Am J Clin Oncol. 2008 Aug;31(4):340-4. doi: 10.1097/COC.0b013e318162f13b.
Although preexisting pulmonary fibrosis (PF) on chest radiograph is known to be a risk factor of gefitinib-related interstitial lung disease (ILD), the significance of PF detected by chest computed tomography (CT) on the development of gefitinib-related ILD has not been investigated sufficiently.
We reviewed 182 nonsmall cell lung cancer patients treated with gefitinib between July 2002 and March 2003. Chest radiographs and CT were taken in all patients periodically and reviewed by radiologists. PF was defined as ground-glass attenuation, consolidation, or reticular shadow without segmental distribution. Gefitinib-related ILD was defined as the acute respiratory failure developed during the course of gefitinib administration and lack of evidence for other cause of respiratory failure. Expected risk factors for gefitinib-related ILD were evaluated in multivariate analysis.
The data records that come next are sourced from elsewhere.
(** C7, amended.  Encoding fits, for each column of the joint trajectory
    and with the approximator of that joint alone, a parameter vector on the
    time axis [np.linspace(0, 1, len(q_array))], which has as many points as
    the trajectory has rows; the vectors have one size when the fits of the
    approximator have.  Decoding has no resolution argument: [resolution] is
    the number of points of the axis the writer holds, 100 after
    construction.  It evaluates each joint's parameter vector on these
    [resolution] points and returns the series as columns, a trajectory of
    length [resolution] when there is at least one parameter vector and one
    approximator, each series having one value per point, and of length 0
    otherwise.  The points of an axis are evenly spaced from 0 to 1: point
    [i] of [n] is [i * (1 / (n - 1))], the last is 1; in exact arithmetic
    that is [i / (n - 1)], within [[0, 1]], and in binary64 the axes of up
    to 500 points stay within [[0, 1]].  Neither method calls another
    collaborator or changes the writer. *)
Theorem codec_fits_and_evaluates
  {num : Type} `{Scalar num} (w : BaxterWriter num) :
  (forall q_array : Array2 num,
      let z := np_linspace (s_of_Z 0) (s_of_Z 1) (len q_array) in
      let r := derive_fa_parms_from_jnt_traj q_array w in
      length z = len q_array /\
      final r = w /\ events r = [] /\
      exists fa_parms,
        result r = Ok fa_parms /\
        length fa_parms = Nat.min (ncols q_array) (length (func_approxs w)) /\
        (forall j fa,
            j < ncols q_array -> nth_error (func_approxs w) j = Some fa ->
            nth_error fa_parms j = Some (fa_fit fa z (column j q_array) false)) /\
        (forall K,
            (forall fa z y, In fa (func_approxs w) ->
                            length (fa_fit fa z y false) = K) ->
            Forall (fun theta => length theta = K) fa_parms)) /\
  (forall (resolution : nat) (fa_parms : list (list num)),
      eval_z w = np_linspace (s_of_Z 0) (s_of_Z 1) resolution ->
      let z := np_linspace (s_of_Z 0) (s_of_Z 1) resolution in
      let series := map (fun pf => fa_evaluate (snd pf) z (fst pf))
                      (combine fa_parms (func_approxs w)) in
      let r := derive_jnt_traj_from_fa_parms fa_parms w in
      length z = resolution /\
      final r = w /\ events r = [] /\
      length series = Nat.min (length fa_parms) (length (func_approxs w)) /\
      (forall j theta fa,
          nth_error fa_parms j = Some theta ->
          nth_error (func_approxs w) j = Some fa ->
          nth_error series j = Some (fa_evaluate fa z theta)) /\
      exists jnt_traj,
        result r = Ok jnt_traj /\
        ncols jnt_traj = length series /\
        (forall t row, nth_error (rows jnt_traj) t = Some row ->
                       row = map (fun s => nth t s zero) series) /\
        (fa_parms <> [] -> func_approxs w <> [] ->
         (forall fa theta, In fa (func_approxs w) ->
                           length (fa_evaluate fa z theta) = length z) ->
         len jnt_traj = resolution) /\
        (fa_parms = [] \/ func_approxs w = [] -> len jnt_traj = 0)) /\
  (forall (path_prefix : string)
          (baxter_dynamics : string -> string -> RobotDynamics num)
          (PyRBF_FunctionApproximator :
             string -> nat -> bool -> FunctionApproximator num),
      eval_z (new_BaxterWriter path_prefix baxter_dynamics
                PyRBF_FunctionApproximator)
      = np_linspace (s_of_Z 0) (s_of_Z 1) 100) /\
  (forall n : nat,
      2 <= n ->
      let z := np_linspace (s_of_Z 0) (s_of_Z 1) n in
      (forall i, S i < n ->
         nth_error z i
         = Some (s_of_Z (Z.of_nat i)
                 * ((s_of_Z 1 - s_of_Z 0) / s_of_Z (Z.of_nat (n - 1)))
                 + s_of_Z 0)%num) /\
      nth_error z (n - 1) = Some (s_of_Z 1)) /\
  (forall n : nat,
      let z : list R := np_linspace (s_of_Z 0) (s_of_Z 1) n in
      Forall (fun t : R => (0 <= t <= 1)%R) z /\
      forall i, 2 <= n -> i < n ->
                nth_error z i
                = Some (IZR (Z.of_nat i) / IZR (Z.of_nat (n - 1)))%R) /\
  (forall n : nat,
      n <= 500 ->
      Forall (fun t => PrimFloat.leb (s_of_Z 0) t = true /\
                       PrimFloat.leb t (s_of_Z 1) = true)
        (np_linspace (s_of_Z 0) (s_of_Z 1) n : list PrimFloat.float)).
Proof.
  split; [|split; [|split; [|split; [|split]]]].
  - intros q_array z r. unfold r. rewrite derive_fa_parms_from_jnt_traj_run.
    split; [apply length_np_linspace|].
    split; [reflexivity|]. split; [reflexivity|].
    eexists. split; [reflexivity|]. split; [|split].
    + rewrite length_map, length_combine. unfold np_T. cbn [rows].
      now rewrite length_map, length_seq.
    + intros j fa Hj Hfa. rewrite nth_error_map.
      rewrite (nth_error_combine (rows (np_T q_array)) (func_approxs w) j
                 (a := column j q_array) (b := fa)); auto.
      now apply nth_error_rows_np_T.
    + intros K Hfit. now apply length_fitted.
  - intros resolution fa_parms Hz z series r. unfold r.
    rewrite derive_jnt_traj_from_fa_parms_run. rewrite Hz. fold z.
    split; [apply length_np_linspace|].
    split; [reflexivity|]. split; [reflexivity|].
    split; [unfold series; now rewrite length_map, length_combine|].
    split.
    { intros j theta fa Hth Hfa. unfold series. rewrite nth_error_map.
      now rewrite (nth_error_combine fa_parms (func_approxs w) j Hth Hfa). }
    eexists. split; [reflexivity|]. fold series.
    split; [unfold np_T; cbn [ncols]; now rewrite len_np_array|].
    split; [|split].
    + intros t row Ht. unfold np_T in Ht. cbn [rows] in Ht.
      rewrite nth_error_map in Ht.
      rewrite nth_error_seq in Ht.
      destruct (t <? ncols (np_array series)); [|discriminate].
      cbn in Ht. inversion Ht. unfold column.
      now rewrite rows_np_array.
    + intros Hp Hf Hev. unfold series, z in *.
      pose proof (@len_decoded _ _ fa_parms w Hp Hf) as Hlen.
      rewrite Hz in Hlen. rewrite Hlen by exact Hev.
      apply length_np_linspace.
    + intros Hnone. pose proof (len_decoded_nothing w Hnone) as Hlen.
      rewrite Hz in Hlen. exact Hlen.
  - intros path_prefix baxter_dynamics PyRBF_FunctionApproximator.
    unfold new_BaxterWriter. now rewrite init_sets_every_field.
  - intros n Hn z. exact (np_linspace_nth (s_of_Z 0) (s_of_Z 1) Hn).
  - intros n z. split; [apply np_linspace_unit_interval|].
    intros i Hn Hi. now apply np_linspace_evenly_spaced.
  - exact np_linspace_unit_interval_binary64.
Qed.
There were 15 patients with PF. Nine PF were detected on both chest radiograph and chest CT, and 6 on only chest CT. Twelve patients (6.6%) developed ILD during the course of gefitinib monotherapy and 4 died of it. Univariate and multivariate analyses showed that PF detected on chest radiograph was found to be the only significant risk factor for developing ILD (32.2, P < 0.001). Preexisting fibrosis diagnosed on chest CT but not apparent on chest radiograph was not significantly correlated with ILD.
Gefitinib should not be given to patients with PF apparent on chest radiograph. Patients with PF on chest CT but not detected on chest radiograph could be treated carefully with gefitinib, but a risk-benefit analysis should be considered.
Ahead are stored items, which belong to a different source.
(** * Bookmarks: the event handlers and commands of [src/extension.ts]

    The extension keeps, per file, an array of bookmarks and reacts to the
    editor's events (active editor changed, text changed) and to commands
    (toggle, jump, clear, ...).  This development embeds the handlers that
    [activate] registers as functions over an explicit state: the closure
    variables of [activate] ([bookmarks], [activeEditor],
    [activeEditorCountLine], [timeout]) and the part of the host editor the
    handlers read and write.  A run of a handler yields, besides the new
    state, the calls it made to the host and to the bookmark core, in
    order.

    The bookmark core ([vscode-bookmarks-core]) is imported by the source
    but is not part of it.  Its operations are either taken as parameters
    (class [Collaborators]) or, where a property depends on what they
    compute, modelled from the specification: each such definition says
    so in its comment and names the section of the specification it
    follows.  Module [Sample] gives one instance of the parameters, used
    to run the handlers on concrete inputs.

    The list views ([list], [listFromAllFiles] with [removeBasePathFrom])
    and the selection commands change no state: they are embedded as
    functions from the state to what they show or ask of the core.  What
    they take from the language's and the platform's libraries
    ([toLowerCase], [trim], [path.sep], [path.join]) is a parameter as
    well (class [Platform]). *)

From Stdlib Require Import ZArith Lia String Ascii.
From stdpp Require Import base option list sorting strings pretty gmap.

Local Open Scope string_scope.
Local Open Scope Z_scope.

(** ** Data model *)

(** A bookmark object [{ line, column, label }]. *)
Record Bookmark := mkBookmark {
  line : Z;
  column : Z;
  label : string
}.

(** [BookmarkedFile]: the bookmarks of one file, an array in the source. *)
Record BookmarkedFile := mkFile {
  path : string;
  bookmarks : list Bookmark
}.

(** [BookmarksController]: the files in storage order
    ([bookmarks.storage.fileList]) and the reference
    [bookmarks.activeBookmark].  A reference to a file object is its index
    in [fileList], so two references to the same object are equal indices;
    [None] is [undefined]. *)
Record BookmarksController := mkController {
  fileList : list BookmarkedFile;
  activeBookmark : option nat
}.

(** [vscode.Position] *)
Record Position := mkPosition {
  pos_line : Z;
  character : Z
}.

(** [vscode.TextDocument]: [uri.fsPath] and the text, line by line.  The
    editor has one document object per resource, so the identity test
    [event.document === activeEditor.document] is equality of [fsPath]. *)
Record TextDocument := mkDocument {
  fsPath : string;
  lines : list string
}.

Definition lineCount (d : TextDocument) : Z := Z.of_nat (length (lines d)).

(** [document.lineAt(n).text]; [None] where the editor throws. *)
Definition lineAt (d : TextDocument) (n : nat) : option string := lines d !! n.

(** [vscode.TextEditor]: its document and [selection.active]. *)
Record TextEditor := mkEditor {
  document : TextDocument;
  selection_active : Position
}.

(** One entry of [event.contentChanges]: the lines the replaced range
    spanned and the inserted text. *)
Record ContentChange := mkChange {
  range_start_line : Z;
  range_end_line : Z;
  change_text : string
}.

(** [vscode.TextDocumentChangeEvent]; [ev_document] is the document after
    the edit. *)
Record TextDocumentChangeEvent := mkChangeEvent {
  ev_document : TextDocument;
  contentChanges : list ContentChange
}.

Inductive Directions := Forward | Backward.

(** What a handler can throw: the language's [TypeError] and
    [SyntaxError], and the two failures the spec gives the core's array
    operations. *)
Inductive Exn :=
| TypeError (what : string)
| SyntaxError (msg : string)
| DuplicateLine
| IndexOutOfRange.

(** The values that reach the dynamically typed places of the source:
    the argument of [indexOfBookmark], the result of a navigation promise,
    the reason of a rejected promise. *)
Inductive JsValue :=
| VUndefined
| VNumber (n : Z)
| VString (s : string)
| VPosition (p : Position)
| VBookmark (b : Bookmark)
| VError (e : Exn).

(** [v === n] for a number [n]: strict equality never holds between a
    number and a value of another type. *)
Definition strict_equals_number (v : JsValue) (n : Z) : bool :=
  match v with VNumber m => m =? n | _ => false end.

(** A settled promise. *)
Inductive Promise (A : Type) :=
| Resolved (a : A)
| Rejected (reason : JsValue).
Arguments Resolved {A} a.
Arguments Rejected {A} reason.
虽然胸部X线片上预先存在的肺纤维化(PF)是吉非替尼相关间质性肺病(ILD)的一个危险因素,但胸部计算机断层扫描(CT)检测到的PF对吉非替尼相关ILD发生发展的意义尚未得到充分研究。
我们回顾了2002年7月至2003年3月期间接受吉非替尼治疗的182例非小细胞肺癌患者。所有患者定期进行胸部X线片和CT检查,并由放射科医生进行复查。PF定义为无节段分布的磨玻璃影、实变或网状阴影。吉非替尼相关ILD定义为在吉非替尼给药过程中出现的急性呼吸衰竭且缺乏呼吸衰竭其他病因的证据。在多变量分析中评估吉非替尼相关ILD的预期危险因素。
有15例患者存在PF。9例PF在胸部X线片和胸部CT上均被检测到,6例仅在胸部CT上被检测到。12例患者(6.6%)在吉非替尼单药治疗过程中发生ILD且4例死于该病。单变量和多变量分析显示,胸部X线片上检测到的PF是发生ILD的唯一显著危险因素(32.2,P<0.001)。胸部CT诊断出但胸部X线片上不明显的预先存在的纤维化与ILD无显著相关性。
胸部X线片上明显存在PF的患者不应给予吉非替尼。胸部CT上存在PF但胸部X线片上未检测到的患者可以谨慎使用吉非替尼治疗,但应考虑进行风险效益分析。